4) Medicinal Interactions. Although no indication is given as to whether diagnosed psychotics were identified in the study and their data considered separately, there is the possibility that people who are undergoing treatment for mental health problems may experience a negative interaction between their medication and the cannabis itself, increasing the frequency of psychotic symptoms (see below)

This is a fairly minor point, because diagnosed psychotics should only represent a small portion of the study sample. However, it needs to be taken into consideration when evaluating a study design that looks at symptoms and relapse rates for psychosis sufferers. Some anti-psychotics -- especially haloperidol-type drugs -- are considered to be very unpleasant to take if one uses cannabis (Marchese et al. 2003; Green et al. 2004). If there is a substantial increase in side effects caused by an interaction between medications and cannabis, it is important to separate those from the more general effect of cannabis on the population. In other words, these examples suggest that cannabis use 'worsens symptoms for psychosis sufferers' rather than causes psychosis.

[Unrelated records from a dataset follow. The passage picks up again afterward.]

(* ===== verification/Accounting.v ===== *)
(** * Token accounting

    [internal/accounting]: the usage a backend reports ([record.go]), the
    fixed hour and day token windows with their replay from the log
    ([quota.go]) and the per-key report ([report.go]).  A method that runs
    under the quota's mutex is one step; the times it is given were read
    before, so a history of operations may carry stamps out of order.  The
    queue in front of the log file
    is [Writer.v]. *)

From Stdlib Require Import Ascii.
From Stdlib Require Import Sorting.Sorted.
From S2P Require Import Prelude GoStrings Net Json.

(** ** record.go *)

(* src: internal/accounting/record.go UsageStatus *)
Inductive UsageStatus := UsageExact | UsageUnknown.

(* src: internal/accounting/record.go Record *)
Record Record_ := mkRecord {
  rec_Time : time; rec_RequestID : string; rec_KeyID : string; rec_Model : string; rec_Backend : string;
  rec_Endpoint : string; rec_Status : Z; rec_DurationMS : Z;
  rec_InputTokens : Z; rec_OutputTokens : Z; rec_TotalTokens : Z; rec_CachedTokens : Z; rec_ReasoningTokens : Z;
  rec_UsageStatus : string; rec_Retries : Z; rec_ChargedTokens : Z }.

(* src: internal/accounting/record.go Usage *)
Record Usage := mkUsage { Input : Z; Output : Z; Total : Z; Cached : Z; Reasoning : Z; Present : bool }.
Definition no_usage : Usage := mkUsage 0 0 0 0 0 false.

(* src: internal/accounting/record.go maxUsageTokens *)
Definition maxUsageTokens : Z := 2 ^ 40.

(* src: internal/accounting/record.go clampUsage *)
Definition clampUsage (v : Z) : Z :=
  if v <? 0 then 0 else if maxUsageTokens <? v then maxUsageTokens else v.

(* src: internal/accounting/quota.go satAdd *)
Definition satAdd (a b : Z) : Z :=
  if (0 <? b) && (wrap64 (MaxInt64 - b) <? a) then MaxInt64
  else let s := wrap64 (a + b) in if s <? 0 then 0 else s.

(** A token count of a details object, 0 when the object is absent; an
    ill-typed one is an error even when a later [null] replaces it. *)
Definition details_ok (name : string) (v : json) : bool :=
  match v with JObj d => bool_decide (is_Some (int64_field name d)) | JNull => true | _ => false end.
Definition detail (obj name : string) (m : list (string * json)) : option Z :=
  match pointer_field obj m with
  | None => None
  | Some d => if forallb (details_ok name) (field_values obj m) then int64_field name (default [] d) else None
  end.

(** The usage object of one shape, by its field names; [None] when it does
    not decode. *)
(* src: internal/accounting/record.go 68-93 usageBody, responsesUsage *)
Definition usage_body (m : list (string * json)) (inp out inp_details out_details : string) : option (Z * Z * Z * Z * Z) :=
  match int64_field inp m, int64_field out m, int64_field "total_tokens" m,
        detail inp_details "cached_tokens" m, detail out_details "reasoning_tokens" m with
  | Some i, Some o, Some t, Some c, Some r => Some (i, o, t, c, r)
  | _, _, _, _, _ => None
  end.

Definition usage_of (b : option (Z * Z * Z * Z * Z)) : Usage :=
  match b with
  | None => no_usage
  | Some (i, o, t, c, r) =>
      if (i =? 0) && (o =? 0) && (t =? 0) then no_usage
      else
        let total := clampUsage t in
        mkUsage (clampUsage i) (clampUsage o)
          (if total =? 0 then satAdd (clampUsage i) (clampUsage o) else total)
          (clampUsage c) (clampUsage r) true
  end.

(* src: internal/accounting/record.go fromUsageJSON *)
Definition fromUsageJSON (raw : json) : Usage :=
  match decode_struct raw with
  | None => no_usage
  | Some m =>
      match raw_field "prompt_tokens" m, raw_field "input_tokens" m with
      | Some _, _ =>
          usage_of (usage_body m "prompt_tokens" "completion_tokens" "prompt_tokens_details" "completion_tokens_details")
      | None, Some _ =>
          usage_of (usage_body m "input_tokens" "output_tokens" "input_tokens_details" "output_tokens_details")
      | None, None => no_usage
      end
  end.

(* src: internal/accounting/record.go ParseUsage *)
Definition ParseUsage (body : string) : Usage :=
  if String.eqb body "" then no_usage
  else match json_parse body with
  | None => no_usage
  | Some v =>
      match decode_struct v with
      | None => no_usage
      | Some m =>
          match struct_field "response" m with
          | None => no_usage
          | Some resp =>
              let first := match raw_field "usage" m with Some u => fromUsageJSON u | None => no_usage end in
              if Present first then first
              else
                let second := match raw_field "usage" resp with Some u => fromUsageJSON u | None => no_usage end in
                if Present second then second else no_usage
          end
      end
  end.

Although the authors of this article and the media reports about it suggest they have resolved many of the confounding issues, it seems obvious this is unfounded. It is widely accepted that cannabis use can worsen symptoms in psychotics and schizophrenics, but this study does not prove that cannabis causes psychosis in otherwise healthy people.

It is imperative that future studies address these issues in order to inform accurately the public and scientific community about the association between cannabis use and psychotic symptoms.

- - - - - - - - - - - -

References Cited:

* BBC. Drug 'doubles mental health risk'. March 1, 2005. http://news.bbc.co.uk/1/hi/health/4305783.stm

* Degenhard L, Hall W. 'Cannabis and Psychosis'. Current Psychiatry Reports 2002, 4:191-196. June 2002.

* Degenhardt L, Hall W, Lynskey M. 'COMORBIDITY BETWEEN CANNABIS USE AND PSYCHOSIS: MODELLING SOME POSSIBLE RELATIONSHIPS' TECHNICAL REPORT NO 121.

* Evening Standard, March 1, 2005. 'Cannabis doubles the risk of psychosis' http://www.thisislondon.co.uk/news/articles/16948799

* Green AI, Tohen MF, Hamer RM, Strakowski SM, Lieberman JA, Glick I, Clark WS. 'First episode schizophrenia-related psychosis and substance use disorders: acute response to olanzapine and haloperidol.' Schizophr Res. 2004 Feb 1;66(2-3):125-35.

* Harrison LD, Backenheimer M, Inciardi JA. 'Cannabis use in the United States: Implications for policy.' In: Peter Cohen & Arjan Sas (Eds)(1996), Cannabisbeleid in Duitsland, Frankrijk en de Verenigde Staten. Amsterdam, Centrum voor Drugsonderzoek, Universiteit van Amsterdam. pp. 206-230. 1995.

* Marchese G, Casti P, Ruiu S, Saba P, Sanna A, Casu G, Pani L. 'Haloperidol, but not clozapine, produces dramatic catalepsy in delta9-THC-treated rats: possible clinical implications.' Br J Pharmacol. 2003 Oct;140(3):520-6. Epub 2003 Aug 26.